Drayton Farley makes uncompromising and raw Americana, inspired by the greats such as John Prine and James McMurtry. After releasing a few EPs, Drayton’s first album A Hard Up Life was written while he worked on an assembly line, and recorded with just one microphone and one guitar in his bedroom.
With such a raw sound, his expressive songwriting voice was on full display, and so it’s maybe no surprise that its tenser, more frustrated songs such as American Dream and Pitchin’ Fits resonated with listeners and found Drayton an audience, to the point where he could quit his day-job and do music full time.

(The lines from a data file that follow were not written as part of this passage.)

(* ===== verification/Elf.v ===== *)
(** * The ELF loader (kernel/src/process/elf.rs)

    [load_elf], the ASLR slide and [spawn_elf].  The file image is a slice
    [(ptr, len)] of kernel memory, so that reads through the slice see what the
    loader itself has written, and raw copies are not bounded by the slice. *)

From stdpp Require Import base numbers list gmap strings.
From Stdlib Require Import ZArith Lia.
From S2P Require Import Prelude Machine PageAlloc Vmm Task Sched.

(** ** Constants and errors *)

Definition ELF_MAGIC : list Z := [0x7F; 69; 76; 70].
Definition ELFCLASS64 : Z := 2.
Definition EM_AARCH64 : Z := 0xB7.
Definition PT_LOAD : Z := 1.
Definition ET_DYN : Z := 3.
Definition ASLR_BASE : Z := 0x48000000.
Definition ASLR_LIMIT : Z := 0x80000000.
Definition ASLR_GRANULE : Z := 0x10000.
Definition PF_X : Z := Z.shiftl 1 0.

Inductive ElfError := TooShort | BadMagic | Not64Bit | WrongArch | BadSegment.

Definition as_str (e : ElfError) : string :=
  match e with
  | TooShort => "ELF: file too short"
  | BadMagic => "ELF: bad magic"
  | Not64Bit => "ELF: not 64-bit"
  | WrongArch => "ELF: wrong architecture (need AArch64)"
  | BadSegment => "ELF: bad PT_LOAD segment"
  end%string.

(** ** Reading the image *)

(** A byte slice in kernel memory. *)
Record slice := mk_slice { ptr : Z; len : Z }.

(** [b[off]]. *)
Definition byte_at (r : gmap Z Z) (b : slice) (off : Z) : outcome Z :=
  if (0 <=? off) && (off <? len b) then Done (ldb r (to_dma_addr (ptr b) + off)) else Panic.

Definition u16le (r : gmap Z Z) (b : slice) (off : Z) : outcome Z :=
  b0 ← byte_at r b off; b1 ← byte_at r b (off +u 1); Done (le_bytes [b0; b1]).

Definition u32le (r : gmap Z Z) (b : slice) (off : Z) : outcome Z :=
  b0 ← byte_at r b off; b1 ← byte_at r b (off +u 1);
  b2 ← byte_at r b (off +u 2); b3 ← byte_at r b (off +u 3); Done (le_bytes [b0; b1; b2; b3]).

(** [b[off..off + 8].try_into().unwrap()]: the range must be ordered and inside. *)
Definition u64le (r : gmap Z Z) (b : slice) (off : Z) : outcome Z :=
  if (off <=? off +u 8) && (off +u 8 <=? len b)
  then Done (le_bytes (load_bytes 8 r (to_dma_addr (ptr b) + off))) else Panic.

(** The header checks shared by [load_elf] and [spawn_elf]. *)
Definition check_header (r : gmap Z Z) (b : slice) : outcome (option ElfError) :=
  if len b <? 64 then Done (Some TooShort)
  else if negb (bool_decide (load_bytes 4 r (to_dma_addr (ptr b)) = ELF_MAGIC)) then Done (Some BadMagic)
  else
    c ← byte_at r b 4;
    if negb (c =? ELFCLASS64) then Done (Some Not64Bit)
    else
      mch ← u16le r b 0x12;
      if negb (mch =? EM_AARCH64) then Done (Some WrongArch) else Done None.

(** Copy [p_filesz] bytes of the file to [dst_pa] and zero the rest of
    [p_memsz]. *)
Definition copy_segment (r : gmap Z Z) (b : slice) (p_offset dst_pa p_filesz p_memsz : Z) : gmap Z Z :=
  let dst := phys_to_virt dst_pa in
  let r := if 0 <? p_filesz
    then kcopy r dst (load_bytes (Z.to_nat p_filesz) r (to_dma_addr (ptr b +u p_offset))) else r in
  if p_filesz <? p_memsz then kzero r (dst +u p_filesz) (p_memsz - p_filesz) else r.

(** ** [load_elf] *)

(** One iteration of the program-header loop. *)
Definition load_phdr (b : slice) (e_phoff e_phentsize i : Z) (r : gmap Z Z)
  : outcome (result (gmap Z Z) ElfError) :=
  let ph := e_phoff +u i *u e_phentsize in
  if len b <? ph +u 40 then Done (Err TooShort)
  else
    p_type ← u32le r b ph;
    if negb (p_type =? PT_LOAD) then Done (Ok r)
    else
      p_offset ← u64le r b (ph +u 0x08);
      p_vaddr ← u64le r b (ph +u 0x10);
      p_filesz ← u64le r b (ph +u 0x20);
      p_memsz ← u64le r b (ph +u 0x28);
      if p_memsz =? 0 then Done (Ok r)
      else if (0 <? p_filesz) && (len b <? p_offset +u p_filesz) then Done (Err BadSegment)
      else Done (Ok (copy_segment r b p_offset p_vaddr p_filesz p_memsz)).

Definition load_elf (r : gmap Z Z) (b : slice) : outcome (result Z ElfError * gmap Z Z) :=
  h ← check_header r b;
  match h with
  | Some e => Done (Err e, r)
  | None =>
      e_entry ← u64le r b 0x18;
      e_phoff ← u64le r b 0x20;
      e_phentsize ← u16le r b 0x36;
      e_phnum ← u16le r b 0x38;
      match for_loop (Z.to_nat e_phnum) 0 (fun i r =>
              match load_phdr b e_phoff e_phentsize i r with
              | Done (Ok r') => inl r'
              | Done (Err e) => inr (Done (Err e, r))
              | Panic => inr Panic
              end) r with
      | inl r' => Done (Ok e_entry, r')
      | inr o => o
      end
  end.

(** ** ASLR *)

(** [r] is the little-endian value of the four bytes drawn from the CSPRNG. *)
Definition aslr_slide (r min_vaddr : Z) : Z :=
  let slots := (ASLR_LIMIT - ASLR_BASE) / ASLR_GRANULE in
  let slot := r mod slots in
  let base := ASLR_BASE + slot * ASLR_GRANULE in
  base -u min_vaddr.

(** The lowest [p_vaddr] of the readable PT_LOAD headers. *)
Definition min_vaddr (r : gmap Z Z) (b : slice) (e_phoff e_phentsize e_phnum : Z) : outcome Z :=
  match for_loop (Z.to_nat e_phnum) 0 (fun i min_va =>
          let ph := e_phoff +u i *u e_phentsize in
          if len b <? ph +u 48 then inl min_va
          else match p_type ← u32le r b ph; va ← (if p_type =? PT_LOAD then u64le r b (ph +u 0x10) else Done u64_max);
                     Done (p_type, va) with
               | Done (p_type, va) =>
                   if negb (p_type =? PT_LOAD) then inl min_va
                   else if va <? min_va then inl va else inl min_va
               | Panic => inr Panic
               end) u64_max with
  | inl v => Done v
  | inr o => o
  end.

(** ** [spawn_elf] *)

(** One iteration: the new memory and the segment to map. *)
Definition spawn_phdr (b : slice) (e_phoff e_phentsize aslr_offset i : Z) (r : gmap Z Z)
  : outcome (result (gmap Z Z * option ProcSegment) ElfError) :=
  let ph := e_phoff +u i *u e_phentsize in
  if len b <? ph +u 48 then Done (Err TooShort)
  else
    p_type ← u32le r b ph;
    if negb (p_type =? PT_LOAD) then Done (Ok (r, None))
    else
      p_flags ← u32le r b (ph +u 0x04);
      p_offset ← u64le r b (ph +u 0x08);
      p_vaddr ← u64le r b (ph +u 0x10);
      p_filesz ← u64le r b (ph +u 0x20);
      p_memsz ← u64le r b (ph +u 0x28);
      if p_memsz =? 0 then Done (Ok (r, None))
      else if (0 <? p_filesz) && (len b <? p_offset +u p_filesz) then Done (Err BadSegment)
      else
        let load_va := p_vaddr +u aslr_offset in
        let r := copy_segment r b p_offset load_va p_filesz p_memsz in
        Done (Ok (r, Some (mk_seg load_va p_memsz true (negb (Z.land p_flags PF_X =? 0)) false))).

(** The loop: memory and at most sixteen segments. *)
Definition spawn_segments (r : gmap Z Z) (b : slice) (e_phoff e_phentsize e_phnum aslr_offset : Z)
  : outcome (result (list ProcSegment) ElfError * gmap Z Z) :=
  match for_loop (Z.to_nat e_phnum) 0 (fun i s =>
          match spawn_phdr b e_phoff e_phentsize aslr_offset i s.1 with
          | Done (Ok (r', None)) => inl (r', s.2)
          | Done (Ok (r', Some seg)) => inl (r', if (length s.2 <? 16)%nat then s.2 ++ [seg] else s.2)
          | Done (Err e) => inr (Done (Err e, s.1))
          | Panic => inr Panic
          end) (r, []) with
  | inl (r', segs) => Done (Ok segs, r')
  | inr o => o
  end.

(** [rand] is the value of the CSPRNG draw in [aslr_slide]. *)
Definition spawn_elf (name : list Z) (b : slice) (caps rand : Z) (k : kernel)
  : outcome (result Z string * kernel) :=
  let r := ram (mach k) in
  h ← check_header r b;
  match h with
  | Some e => Done (Err (as_str e), k)
  | None =>
      e_type ← u16le r b 0x10;
      e_entry_raw ← u64le r b 0x18;
      e_phoff ← u64le r b 0x20;
      e_phentsize ← u16le r b 0x36;
      e_phnum ← u16le r b 0x38;
      aslr_offset ←
        (if e_type =? ET_DYN then
           min_va ← min_vaddr r b e_phoff e_phentsize e_phnum;
           Done (if min_va =? u64_max then 0 else aslr_slide rand min_va)
         else Done 0);
      let e_entry := e_entry_raw +u aslr_offset in
      '(segs, r) ← spawn_segments r b e_phoff e_phentsize e_phnum aslr_offset;
      let k := with_mach (mk_machine (pg (mach k)) r) k in
      match segs with
      | Err e => Done (Err (as_str e), k)
      | Ok segs => spawn_user_entry_with_segs name e_entry caps segs k
      end
  end.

His second album expanded on his sound. Produced by the 400 Unit’s Sadler Vaden, Drayton is joined by a full band on Twenty On High – but despite the fuller production, Drayton’s songwriting kept its unflinching impact, buoyed along by his expressive voice and deft guitar playing.
We spoke to Drayton about his unconventional journey into the world of Americana, breaking out with his self-recorded debut and, of course, the value of sad country songs.
What started your journey with music and the guitar?
When I was 10 years old, my older sister got one of those cheap classical guitars that come in a bundle off an infomercial and started teaching herself how to play. She was a little older than me, so she was going out with boyfriends and things like that – when she would leave, I would sneak into her room and play that guitar.
I had taught myself a little more than she knew, you know, and eventually I let her know that I had been sneaking into her room and playing her guitar. She was a little mad that I was going through her stuff – but she ended up giving me the guitar. I kept playing and learning chords, just getting familiar with the neck.
Eventually I graduated to a better guitar, a steel-string one – and after four years of really horrible Nirvana covers, I got my first electric guitar, and discovered metal and hard rock – bands like Chevelle and A Day To Remember. That morphed into this love for metalcore and hardcore. And so I got a nicer electric guitar, and started a few bands in high school – just playing metal.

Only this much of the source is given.